Gli sfratti sono lo sbocco terminale di crisi che i pastori devono affrontare in una assoluta solitudine. In “Capo e croce” c’è l’episodio dello sfratto dell’azienda agricola di Terra Segada. I giornali, nel 2011, parlano di un’azienda di “120 ettari, valore più di un milione e mezzo, andata all'asta per debiti a Equitalia, acquistata per soli 120 mila euro.” Ma un conto è la cronaca un altro è il privilegio di cui gode lo spettatore di assistere dall’interno alla commedia grottesca di istituzioni all’opera, sorde ad ogni ragione, impermeabili ad ogni buon senso. La sintesi avviene in una successiva assemblea: “L’altro giorno abbiamo assistito inermi a un atto codardo e incivile. Hanno portato via l’azienda a un nostro fratello, gliel’hanno portata via in forze. Centinai di uomini con mezzi, elicotteri, col silenzio, col silenzio radio.”

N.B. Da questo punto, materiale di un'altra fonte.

(** Value of a string of digits. *)
Fixpoint digits_val (acc : Z) (s : string) : Z :=
  match s with "" => acc | String c s' => digits_val (acc * 10 + digit_val c) s' end.

(** [strconv.Atoi] of a non-empty string of digits: an error out of range. *)
Definition Atoi_digits (s : string) : option Z :=
  let n := digits_val 0 s in if (n <? 2 ^ 63)%Z then Some n else None.

(** ** Lemmas on strings *)

Lemma length_append s t : String.length (s +:+ t) = (String.length s + String.length t)%nat.
Proof. induction s; simpl; congruence. Qed.

Lemma append_assoc s t u : (s +:+ t) +:+ u = s +:+ (t +:+ u).
Proof. induction s; simpl; congruence. Qed.

Lemma append_nil_r s : s +:+ "" = s.
Proof. induction s; simpl; congruence. Qed.

Lemma append_inj_l s t u : s +:+ t = s +:+ u -> t = u.
Proof. induction s; simpl; intros E; [done | apply IHs; congruence]. Qed.

Lemma all_chars_append p s t : all_chars p (s +:+ t) = all_chars p s && all_chars p t.
Proof. induction s; simpl; [done |]. by rewrite IHs, andb_assoc. Qed.

Lemma all_chars_impl (p q : ascii -> bool) s :
  (forall c, p c = true -> q c = true) -> all_chars p s = true -> all_chars q s = true.
Proof.
  intros Hpq. induction s as [|c s IH]; simpl; [done |].
  rewrite !andb_true_iff. intros [? ?]. auto.
Qed.

Lemma take_drop n s : take n s +:+ drop n s = s.
Proof. revert n. induction s; destruct n; simpl; try done. by rewrite IHs. Qed.
(** ORDER BY a flag DESC, then something else. *)
Definition primary_first {R} (flag : R -> bool) (le : R -> R -> Prop) (a b : R) : Prop :=
  flag a = true /\ flag b = false \/ flag a = flag b /\ le a b.
#[global] Instance primary_first_dec {R} (f : R -> bool) (le : R -> R -> Prop) `{!RelDecision le} : RelDecision (primary_first f le).
Proof. intros a b. unfold primary_first. apply _. Defined.

#[global] Instance primary_first_total {R} (f : R -> bool) (le : R -> R -> Prop) `{!Total le} : Total (primary_first f le).
Proof.
  intros a b. unfold primary_first. destruct (f a), (f b); auto; destruct (total le a b); auto.
Qed.
#[global] Instance oldest_total {R} (f : R -> Time) : Total (oldest f).
Proof. intros a b. unfold oldest. lia. Qed.
#[global] Instance newest_total {R} (f : R -> Time) : Total (newest f).
Proof. intros a b. unfold newest. lia. Qed.

(** ** Statements *)

Section Statements.
  Context `{Env, Pg} {D R : Type} `{Lens D (gmap ID R)}.

Definition insert_into (idf : R -> ID) (required : R -> list ID) (same : R -> R -> bool)
    (refused : D -> R -> option error) (row : R) : M D R :=
  query (fun d => match insert_row idf required same (refused d) row (lens_get d) with
                  | Ok (r, t) => Ok (r, lens_set t d)
                  | Err e => Err e
                  | Panic e => Panic e
                  end).

Definition select_from (p : R -> bool) : M D R :=
  query (fun d => match select_one p (lens_get d) with
                  | Some row => Ok (row, d)
                  | None => Err (ESentinel ErrNotFound)
                  end).

(** [QueryRow] with [pgx.ErrNoRows] told apart from other errors. *)
Definition select_opt (p : R -> bool) : M D (option R) := query (fun d => Ok (select_one p (lens_get d), d)).

Definition select_all (p : R -> bool) : M D (list R) := query (fun d => Ok (select_rows p (lens_get d), d)).

(** UPDATE of the row that satisfies [p] (a primary key): the new row must keep
    the unique key, and the server may refuse it. *)
Definition update_one (idf : R -> ID) (same : R -> R -> bool) (refused : D -> R -> option error)
    (p : R -> bool) (f : R -> R) : M D R :=
  query (fun d =>
    match select_one p (lens_get d) with
    | None => Err (ESentinel ErrNotFound)
    | Some old =>
        let row := f old in
        match select_one (fun r => bool_decide (idf r <> idf row) && same row r) (lens_get d), refused d row with
        | Some _, _ => Err pg_unique_violation
        | None, Some e => Err e
        | None, None => Ok (row, lens_set (<[idf row := row]> (lens_get d)) d)
        end
    end).

(** DELETE: the number of rows removed. *)
Definition delete_from (p : R -> bool) : M D nat :=
  query (fun d => Ok (length (select_rows p (lens_get d)),
                      lens_set (filter (fun kv => p kv.2 = false) (lens_get d)) d)).

Lemma insert_into_Ok idf required same refused row w r w' :
  insert_into idf required same refused row w = (Ok r, w') ->
  r = row /\ w' = mkWorld (lens_set (<[idf row := row]> (lens_get (w_db w))) (w_db w)) (S (w_tick w))
  /\ (lens_get (w_db w) : gmap ID R) !! idf row = None
  /\ (forall k r', (lens_get (w_db w) : gmap ID R) !! k = Some r' -> same row r' = false)
  /\ NilID ∉ idf row :: required row /\ refused (w_db w) row = None.
Proof.
  unfold insert_into. intros (d & E & ->)%query_Ok.
  destruct (insert_row _ _ _ _ _ _) as [[r1 t]|e|e] eqn:Er; [| done | done]. injection E as -> <-.
  pose proof Er as Er'. apply insert_row_Ok in Er as (-> & -> & ? & ? & ?). split_and!; try done.
  unfold insert_row in Er'. destruct (bool_decide _); [done |]. destruct (_ !! _); [done |].
  destruct (select_one _ _); [done |]. by destruct (refused (w_db w) row).
Qed.

(** An accepted row is stored. *)
Lemma insert_into_run idf required same refused row w :
  env_fault (w_tick w) = None -> (lens_get (w_db w) : gmap ID R) !! idf row = None ->
  (forall k r', (lens_get (w_db w) : gmap ID R) !! k = Some r' -> same row r' = false) ->
  NilID ∉ idf row :: required row -> refused (w_db w) row = None ->
  insert_into idf required same refused row w
  = (Ok row, mkWorld (lens_set (<[idf row := row]> (lens_get (w_db w))) (w_db w)) (S (w_tick w))).
Proof.
  intros Hf Hk Hs Hn Hr. unfold insert_into, query, insert_row. rewrite Hf, bool_decide_eq_false_2, Hk, Hr by done.
  by rewrite (proj2 (select_one_None _ _) Hs).
Qed.

Lemma select_from_Ok p w r w' : select_from p w = (Ok r, w') ->
  w' = tick w /\ p r = true /\ exists k, (lens_get (w_db w) : gmap ID R) !! k = Some r.
Proof.
  unfold select_from. intros (d & E & ->)%query_Ok. destruct (select_one p _) eqn:Es; [| done].
  injection E as -> <-. apply select_one_Some in Es. done.
Qed.

Lemma select_from_NotFound p w w' : select_from p w = (Err (ESentinel ErrNotFound), w') ->
  env_fault (w_tick w) <> Some (ESentinel ErrNotFound) ->
  w' = tick w /\ forall k r, (lens_get (w_db w) : gmap ID R) !! k = Some r -> p r = false.
Proof.
  unfold select_from, query. intros E Hf. destruct (env_fault (w_tick w)) as [e|]; [congruence |].
  destruct (select_one p _) eqn:Es; [done |]. injection E as <-. split; [done |]. by apply select_one_None.
Qed.

Lemma update_one_Ok idf same refused p f w r w' :
  update_one idf same refused p f w = (Ok r, w') ->
  exists k old, (lens_get (w_db w) : gmap ID R) !! k = Some old /\ p old = true /\ r = f old
  /\ w' = mkWorld (lens_set (<[idf r := r]> (lens_get (w_db w))) (w_db w)) (S (w_tick w))
  /\ (forall k' r', (lens_get (w_db w) : gmap ID R) !! k' = Some r' -> idf r' <> idf r -> same r r' = false)
  /\ refused (w_db w) r = None.
Proof.
  unfold update_one. intros (d & E & ->)%query_Ok. destruct (select_one p _) as [old|] eqn:Es; [| done].
  destruct (select_one (fun _ => _) _) eqn:Eu; [done |]. destruct (refused _ _) eqn:Er; [done |]. injection E as <- <-.
  apply select_one_Some in Es as [Hp [k Hk]]. exists k, old. split_and!; try done.
  intros k' r' Hk' Hn. eapply select_one_None in Eu; [| exact Hk']. cbv beta in Eu.
  by rewrite bool_decide_eq_true_2 in Eu by done.
Qed.

Lemma delete_from_Ok p w n w' : delete_from p w = (Ok n, w') ->
  n = length (select_rows p (lens_get (w_db w)))
  /\ w' = mkWorld (lens_set (filter (fun kv => p kv.2 = false) (lens_get (w_db w))) (w_db w)) (S (w_tick w)).
Proof. unfold delete_from. intros (d & E & ->)%query_Ok. by injection E as <- <-. Qed.

Lemma reads_select_from p : reads (select_from p).
Proof. apply reads_query. intros d a d'. destruct (select_one _ _); naive_solver. Qed.
Lemma select_opt_Ok p w o w' : select_opt p w = (Ok o, w') -> o = select_one p (lens_get (w_db w)) /\ w' = tick w.
Proof. unfold select_opt. intros (d & E & ->)%query_Ok. by injection E as <- <-. Qed.

Lemma reads_select_opt p : reads (select_opt p).
Proof. apply reads_query. naive_solver. Qed.
Lemma reads_select_all p : reads (select_all p).
Proof. apply reads_query. naive_solver. Qed.
Lemma writes_last_insert_into idf required same refused row : writes_last (insert_into idf required same refused row).
Proof. apply writes_last_query. Qed.
Lemma writes_last_update_one idf same refused p f : writes_last (update_one idf same refused p f).
Proof. apply writes_last_query. Qed.
Lemma writes_last_delete_from p : writes_last (delete_from p).
Proof. apply writes_last_query. Qed.
End Statements.

#[export] Hint Resolve reads_select_from reads_select_opt reads_select_all writes_last_insert_into writes_last_update_one
  writes_last_delete_from : go_frame.

(** Keys of a table after a statement. *)
Lemma keyed_filter {R} idf (t : gmap ID R) (P : ID * R -> Prop) `{!forall x, Decision (P x)} :
  keyed idf t -> keyed idf (filter P t).
Proof. intros Hk k r [Hr _]%map_lookup_filter_Some. by apply Hk. Qed.

Lemma unique_filter {R} (same : R -> R -> bool) (t : gmap ID R) (P : ID * R -> Prop) `{!forall x, Decision (P x)} :
  unique same t -> unique same (filter P t).
Proof. intros Hu k1 r1 k2 r2 [E1 _]%map_lookup_filter_Some [E2 _]%map_lookup_filter_Some. by apply Hu. Qed.

Lemma unique_update {R} idf (same : R -> R -> bool) (t : gmap ID R) row :
  (forall a b, same a b = same b a) -> keyed idf t -> unique same t ->
  (forall k' r', t !! k' = Some r' -> idf r' <> idf row -> same row r' = false) ->
  unique same (<[idf row := row]> t).
Proof.
  intros Hs Hk Hu Hn. apply unique_insert; [done | done |]. intros k' r' Hne Hr'.
  apply (Hn k' r' Hr'). intros E. apply Hne. by rewrite <- (Hk k' r' Hr').
Qed.

(** ** Wrapped and repeated calls *)

Section Calls.
  Context {D : Type}.

Lemma wrap_err_Ok {A} what (m : M D A) w a w' : wrap_err what m w = (Ok a, w') <-> m w = (Ok a, w').
Proof.
  unfold wrap_err, bind, attempt, ret, fail. destruct (m w) as [[b|e|e] w1]; naive_solver.
Qed.

Lemma reads_wrap_err {A} what (m : M D A) : reads m -> reads (wrap_err what m).
Proof. intros Hm. unfold wrap_err. apply reads_bind; [by apply reads_attempt |]. intros []; auto with go_frame. Qed.

Lemma writes_last_wrap_err {A} what (m : M D A) : writes_last m -> writes_last (wrap_err what m).
Proof.
  intros Hm w. specialize (Hm w). unfold wrap_err, bind, attempt, ret, fail. by destruct (m w) as [[b|e|e] w1].
Qed.

Lemma reads_Ok {A} (m : M D A) w a w' : m w = (Ok a, w') -> reads m -> w_db w' = w_db w.
Proof. intros E Hm. specialize (Hm w). by rewrite E in Hm. Qed.

Lemma reads_ignore {A} (m : M D A) : reads m -> reads (ignore m).
Proof. intros Hm. unfold ignore. apply reads_bind; [by apply reads_attempt | auto with go_frame]. Qed.

Lemma reads_for_each {A} (l : list A) (f : A -> M D unit) : (forall a, reads (f a)) -> reads (for_each l f).
Proof. intros Hf. induction l as [|x l IH]; cbn; [apply reads_ret | by apply reads_bind]. Qed.

Lemma reads_map_each {A B} (f : A -> M D B) l : (forall a, reads (f a)) -> reads (map_each f l).
Proof. intros Hf. induction l as [|x l IH]; cbn; auto 10 with go_frame. Qed.
End Calls.

#[export] Hint Resolve reads_wrap_err writes_last_wrap_err reads_ignore reads_for_each reads_map_each : go_frame.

''Capo e croce. Le ragioni dei pastori''Chi scrive non nasconde di aver trepidato per questo film che prendeva la navigazione dei festival e in particolare del concorso Prospettive Doc Italia del Festival internazionale del film di Roma. Perché era sicuro che andava a incontrare giurie difficili. Non difficili per troppa competenza di cinema ma per l’ancoraggio a modelli e schemi compositivi e narrativi consueti (tutti hanno un loro “su connottu”) ed estranei al mondo di “Capo e croce”. La prima insidia è la scelta del bianco e nero. A parte le ragioni di funzionalità economica che non bisogna sottovalutare, il bianco e nero è una scelta estetica ma anche di moralità comunicativa. Astrae le vicende dall’attualismo televisivo, e dichiara che ciò che si vede non sono i fatti ma la rappresentazione di fatti. Altre insidie sono insite nella molteplicità di storie, nella durezza della fonia, direi nell’habitat sonoro, così urticanti per sguardi “comodi” che hanno più familiarità con la fiction, che prediligono pochi e smarriti personaggi in scena, esistenze urbane estreme, storie periferiche e residuali. Niente nei pastori di “Capo e croce” è estremo o marginale. Le vite sono sofferte ma positive, i toni forti ma strutturati, il mondo che propongono è netto, chiaro, decifrabile: è nient’altro che una nuova moralità, un’etica nuova della vita e dell’agire economico. Non c’è un pianto, non un lamento. Anche nelle situazioni che lo spettatore percepisce più accorate e drammatiche c’è un dolore controllato. La risata, quando c’è, è aperta e per nulla sardonica, l’intelligenza dell’ironia pervade anche la geografia dei volti. Non ci sono pugni chiusi. Perché c’è la rivelazione di una lotta nuova, originale, di un movimento di sardi che cerca di spiegare le proprie ragioni senza partiti, - il che non esclude opzioni individuali variegate - eppure matura e aperta alle alleanze, capace di riflettere sui propri successi e sui propri limiti.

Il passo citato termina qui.